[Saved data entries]
☆ ☆ ☆ ☆
(* ===== verification/StorageKey.v ===== *)
(** * Storage keys (moli-storage-key/src)

    The isolation key of Moli's storage and messaging services: its
    components, its serialized form and the parser of that form.  Strings are
    lists of [ascii]; the URL library behind [site_for_url] and
    [origin_ascii_serialization] is a parameter of the functions that use it. *)

From S2P Require Import Prelude Text.
From Stdlib Require Import Ascii String.
Local Open Scope N_scope.

Definition semi : ascii := ";"%char.

(** ** Components *)
Inductive StoragePartitionRelation := FirstParty | ThirdParty | Unknown.

#[global] Instance StoragePartitionRelation_eq_dec : EqDecision StoragePartitionRelation.
Proof. solve_decision. Defined.

Definition from_sites (current_site top_level_site : text) : StoragePartitionRelation :=
  if decide (current_site = top_level_site) then FirstParty else ThirdParty.

Definition is_third_party (r : StoragePartitionRelation) : bool :=
  match r with ThirdParty => true | _ => false end.

Record MoliSite := mk_site { site_serialized : text }.

Record MoliStorageKey := mk_key {
  origin : text;
  top_level_site : MoliSite;
  opaque_nonce : option N;
  partition_relation : StoragePartitionRelation;
  cross_site_ancestor : bool
}.

#[global] Instance MoliSite_eq_dec : EqDecision MoliSite.
Proof. solve_decision. Defined.
#[global] Instance MoliStorageKey_eq_dec : EqDecision MoliStorageKey.
Proof. solve_decision. Defined.

Definition key_new (o site : text) (nonce : option N) (rel : StoragePartitionRelation)
  : MoliStorageKey := mk_key o (mk_site site) nonce rel (is_third_party rel).

Definition with_cross_site_ancestor (k : MoliStorageKey) : MoliStorageKey :=
  mk_key (origin k) (top_level_site k) (opaque_nonce k) (partition_relation k) true.

Definition is_third_party_partitioned (k : MoliStorageKey) : bool :=
  is_third_party (partition_relation k).

(** ** Serialization *)
Definition STORAGE_KEY_SERIALIZATION_PREFIX : text := lit "storage-key:v1;origin=".

Definition storage_key_for_origin_and_top_level_site (o site : text) : text :=
  STORAGE_KEY_SERIALIZATION_PREFIX ++ o ++ lit ";top-level-site=" ++ site.

Definition storage_key_prefix_for_origin (o : text) : text :=
  STORAGE_KEY_SERIALIZATION_PREFIX ++ o ++ lit ";top-level-site=".

Definition partitioned_storage_key (o site : text) : text :=
  storage_key_for_origin_and_top_level_site o site.

Definition serialized_storage_key (k : MoliStorageKey) : text :=
  let base := storage_key_for_origin_and_top_level_site (origin k)
                (site_serialized (top_level_site k)) in
  let base := if cross_site_ancestor k && negb (is_third_party (partition_relation k))
              then base ++ lit ";cross-site-ancestor=1" else base in
  match opaque_nonce k with
  | Some n => base ++ lit ";opaque-nonce=" ++ show_u64 n
  | None => base
  end.

Definition serialized_storage_key_has_opaque_origin (s : text) : bool :=
  bool_decide (s = lit "null") ||
  match strip_prefix STORAGE_KEY_SERIALIZATION_PREFIX s with
  | Some rest => bool_decide (rest = lit "null") ||
                 bool_decide (is_Some (strip_prefix (lit "null;") rest))
  | None => false
  end.

(** ** Construction from URLs and parsing *)
Section urls.
(** The [url] crate: the type of parsed URLs, its parser, and the two
    functions of a URL the storage key uses. *)
Context {Url : Type} (url_parse : text → option Url)
  (site_for_url origin_ascii_serialization : Url → text).

Definition site_for_serialized_origin (o : text) : text :=
  match url_parse o with Some u => site_for_url u | None => o end.

Definition from_url_and_top_level_site (u : Url) (site : text) (nonce : option N)
  : MoliStorageKey :=
  key_new (origin_ascii_serialization u) site nonce (from_sites (site_for_url u) site).

Definition first_party_from_url (u : Url) (nonce : option N) : MoliStorageKey :=
  from_url_and_top_level_site u (site_for_url u) nonce.

Definition deserialize_serialized_storage_key (value : text) : option MoliStorageKey :=
  rest ← strip_prefix STORAGE_KEY_SERIALIZATION_PREFIX value;
  '(o, rest) ← split_once (lit ";top-level-site=") rest;
  match split_char semi rest with
  | [] => None
  | site :: components =>
      let '(cross, components) :=
        match components with
        | c :: cs => if decide (c = lit "cross-site-ancestor=1") then (true, cs)
                     else (false, components)
        | [] => (false, components)
        end in
      '(nonce, components) ←
        match components with
        | c :: cs => s ← strip_prefix (lit "opaque-nonce=") c;
                     n ← parse_u64 s; Some (Some n, cs)
        | [] => Some (None, [])
        end;
      match components with
      | _ :: _ => None
      | [] =>
          let k := key_new o site nonce (from_sites (site_for_serialized_origin o) site) in
          Some (if (cross : bool) then with_cross_site_ancestor k else k)
      end
  end.
End urls.

(** ** Canonical keys

    The keys the crate's constructors build from serialized origins and
    sites: no component contains the separator, the relation is the one
    computed from the two sites, and a third-party key is below a cross-site
    ancestor. *)
Section canonical.
Context {Url : Type} (url_parse : text → option Url) (site_for_url : Url → text).

Record key_canonical (k : MoliStorageKey) : Prop := {
  canonical_origin : semi ∉ origin k;
  canonical_site : semi ∉ site_serialized (top_level_site k);
  canonical_nonce : ∀ n, opaque_nonce k = Some n → n ≤ u64_max;
  canonical_relation : partition_relation k =
    from_sites (site_for_serialized_origin url_parse site_for_url (origin k))
      (site_serialized (top_level_site k));
  canonical_ancestor : is_third_party (partition_relation k) = true → cross_site_ancestor k = true
}.

(** The components after the top-level site, as the serializer writes them. *)
Definition suffix_components (k : MoliStorageKey) : list text :=
  (if cross_site_ancestor k && negb (is_third_party (partition_relation k))
   then [lit "cross-site-ancestor=1"] else []) ++
  match opaque_nonce k with Some n => [lit "opaque-nonce=" ++ show_u64 n] | None => [] end.

Fixpoint join_components (ws : list text) : text :=
  match ws with [] => [] | w :: ws => (semi :: w) ++ join_components ws end.

Lemma split_join w ws :
  semi ∉ w → Forall (λ v, semi ∉ v) ws → split_char semi (w ++ join_components ws) = w :: ws.
Proof.
  revert w. induction ws as [|v ws IH]; intros w Hw Hws; simpl.
  - rewrite app_nil_r. by apply split_char_word.
  - apply Forall_cons in Hws as [Hv Hws]. rewrite split_char_app by done. by rewrite IH.
Qed.

Lemma serialize_join k : serialized_storage_key k =
  STORAGE_KEY_SERIALIZATION_PREFIX ++ origin k ++ lit ";top-level-site=" ++
  site_serialized (top_level_site k) ++ join_components (suffix_components k).
Proof.
  unfold serialized_storage_key, storage_key_for_origin_and_top_level_site, suffix_components.
  destruct (_ && _), (opaque_nonce k); cbn [join_components app];
    rewrite ?app_nil_r, <-?app_assoc; try done.
Qed.

Lemma suffix_no_semi k : Forall (λ v, semi ∉ v) (suffix_components k).
Proof.
  assert (semi ∉ lit "cross-site-ancestor=1") by (by apply (bool_decide_unpack _)).
  assert (semi ∉ lit "opaque-nonce=") by (by apply (bool_decide_unpack _)).
  unfold suffix_components. apply Forall_app. split.
  - destruct (_ && _); [by apply Forall_singleton | done].
  - destruct (opaque_nonce k) as [n|]; [| done]. apply Forall_singleton.
    rewrite elem_of_app. intros [?|Hn]; [done |]. revert Hn. apply show_u64_no. right. done.
Qed.

Lemma nonce_not_cross n : lit "opaque-nonce=" ++ show_u64 n ≠ lit "cross-site-ancestor=1".
Proof. intros Heq. injection Heq as Heq. discriminate. Qed.

Lemma deserialize_serialize (k : MoliStorageKey) :
  key_canonical k →
  deserialize_serialized_storage_key url_parse site_for_url (serialized_storage_key k) = Some k.
Proof.
  intros [Ho Hs Hn Hr Ha]. rewrite serialize_join. unfold deserialize_serialized_storage_key.
  rewrite strip_prefix_app. cbn [mbind option_bind].
  change (lit ";top-level-site=") with (semi :: lit "top-level-site=").
  rewrite split_once_app by done. cbn [mbind option_bind].
  rewrite split_join by (done || apply suffix_no_semi).
  unfold suffix_components. destruct k as [o [site] nonce rel cross].
  cbn [origin top_level_site site_serialized opaque_nonce partition_relation
    cross_site_ancestor] in *. rewrite <-Hr.
  assert (cross = is_third_party rel || (cross && negb (is_third_party rel))) as Hcross.
  { destruct (is_third_party rel); [by rewrite Ha | by rewrite andb_true_r]. }
  assert (∀ n, ∃ w, w = lit "opaque-nonce=" ++ show_u64 n ∧ w ≠ lit "cross-site-ancestor=1" ∧
    strip_prefix (lit "opaque-nonce=") w = Some (show_u64 n)) as Hw.
  { intros n. eexists. split; [done |]. split; [apply nonce_not_cross | apply strip_prefix_app]. }
  destruct (cross && negb (is_third_party rel)); rewrite Hcross;
    rewrite ?orb_true_r, ?orb_false_r; cbn [app]; rewrite ?decide_True by done;
    destruct nonce as [n|]; try done; destruct (Hw n) as (w & <- & Hne & Hp);
    rewrite ?decide_False by done; rewrite Hp; cbn [mbind option_bind];
    by rewrite parse_show_u64 by auto.
Qed.

(** ** Properties *)

(** C29: parsing the serialized form of a canonical storage key gives that key
    back, every component included. *)
Theorem storage_key_roundtrip (k : MoliStorageKey) :
  key_canonical k →
  deserialize_serialized_storage_key url_parse site_for_url (serialized_storage_key k) = Some k.
Proof. apply deserialize_serialize. Qed.

(** Two canonical storage keys with the same serialized form are the same
    key: partitions, opaque origins and cross-site ancestors never share a
    storage backend key. *)
Theorem storage_key_injective (k1 k2 : MoliStorageKey) :
  key_canonical k1 → key_canonical k2 →
  serialized_storage_key k1 = serialized_storage_key k2 → k1 = k2.
Proof.
  intros H1 H2 Heq. apply (inj Some). rewrite <-(deserialize_serialize k1 H1), Heq.
  by apply deserialize_serialize.
Qed.
End canonical.

(** ** The separator inside a component

    A top-level site that contains the separator is accepted by the
    constructors; its key then has the serialized form of another key. *)
Definition collision_site : text := lit "http://x;cross-site-ancestor=1".

(** Outside the canonical keys the serialization is not injective: a
    third-party key whose top-level site contains a semicolon serializes like
    the first-party key below a cross-site ancestor. *)
Theorem storage_key_separator_collision :
  ∃ k1 k2 : MoliStorageKey,
    k1 = with_cross_site_ancestor (key_new (lit "http://x") (lit "http://x") None FirstParty) ∧
    k2 = key_new (lit "http://x") collision_site None
           (from_sites (lit "http://x") collision_site) ∧
    k1 ≠ k2 ∧ serialized_storage_key k1 = serialized_storage_key k2.
Proof.
  eexists _, _. split; [done |]. split; [done |]. split.
  - intros Heq. discriminate Heq.
  - vm_compute. reflexivity.
Qed.

(** ** Concrete keys: a URL is its own origin and site *)
Definition demo_key : MoliStorageKey :=
  key_new (lit "null") (lit "https://example.com") (Some 42)
    (from_sites (lit "null") (lit "https://example.com")).

Definition demo_key2 : MoliStorageKey :=
  with_cross_site_ancestor
    (first_party_from_url (fun u : text => u) (fun u => u) (lit "https://example.com") (Some 7)).

Lemma no_semi_dec (s : text) : forallb (λ c, negb (Ascii.eqb c semi)) s = true → semi ∉ s.
Proof.
  intros Hs Hin. rewrite forallb_forall in Hs. apply list_elem_of_In, Hs in Hin.
  by rewrite Ascii.eqb_refl in Hin.
Qed.

Lemma demo_key_canonical : key_canonical Some (fun u : text => u) demo_key.
Proof.
  split; [by apply no_semi_dec .. | | by vm_compute | done].
  simpl. intros n [= <-]. vm_compute. discriminate.
Qed.

Lemma demo_key2_canonical : key_canonical Some (fun u : text => u) demo_key2.
Proof.
  split; [by apply no_semi_dec .. | | by vm_compute | by vm_compute].
  simpl. intros n [= <-]. vm_compute. discriminate.
Qed.

Lemma storage_key_roundtrip_witness :
  deserialize_serialized_storage_key Some (fun u : text => u) (serialized_storage_key demo_key)
    = Some demo_key.
Proof. apply (storage_key_roundtrip Some (fun u : text => u) demo_key demo_key_canonical). Defined.

Lemma storage_key_injective_witness :
  demo_key2 = mk_key (lit "https://example.com") (mk_site (lit "https://example.com"))
                (Some 7) FirstParty true.
Proof.
  apply (storage_key_injective Some (fun u : text => u) demo_key2 _ demo_key2_canonical);
    [exact demo_key2_canonical | vm_compute; reflexivity].
Defined.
☆ ☆ ☆ ☆
**EXERCISE REQUIREMENTS:** Copy exactly the lines that run from the first line of the data to the line containing "Record MoliSite := mk_site", please, with both ends included and nothing else.

**OUTPUT OF THE TASK:**
(* ===== verification/StorageKey.v ===== *)
(** * Storage keys (moli-storage-key/src)

    The isolation key of Moli's storage and messaging services: its
    components, its serialized form and the parser of that form.  Strings are
    lists of [ascii]; the URL library behind [site_for_url] and
    [origin_ascii_serialization] is a parameter of the functions that use it. *)

From S2P Require Import Prelude Text.
From Stdlib Require Import Ascii String.
Local Open Scope N_scope.

Definition semi : ascii := ";"%char.

(** ** Components *)
Inductive StoragePartitionRelation := FirstParty | ThirdParty | Unknown.

#[global] Instance StoragePartitionRelation_eq_dec : EqDecision StoragePartitionRelation.
Proof. solve_decision. Defined.

Definition from_sites (current_site top_level_site : text) : StoragePartitionRelation :=
  if decide (current_site = top_level_site) then FirstParty else ThirdParty.

Definition is_third_party (r : StoragePartitionRelation) : bool :=
  match r with ThirdParty => true | _ => false end.

Record MoliSite := mk_site { site_serialized : text }.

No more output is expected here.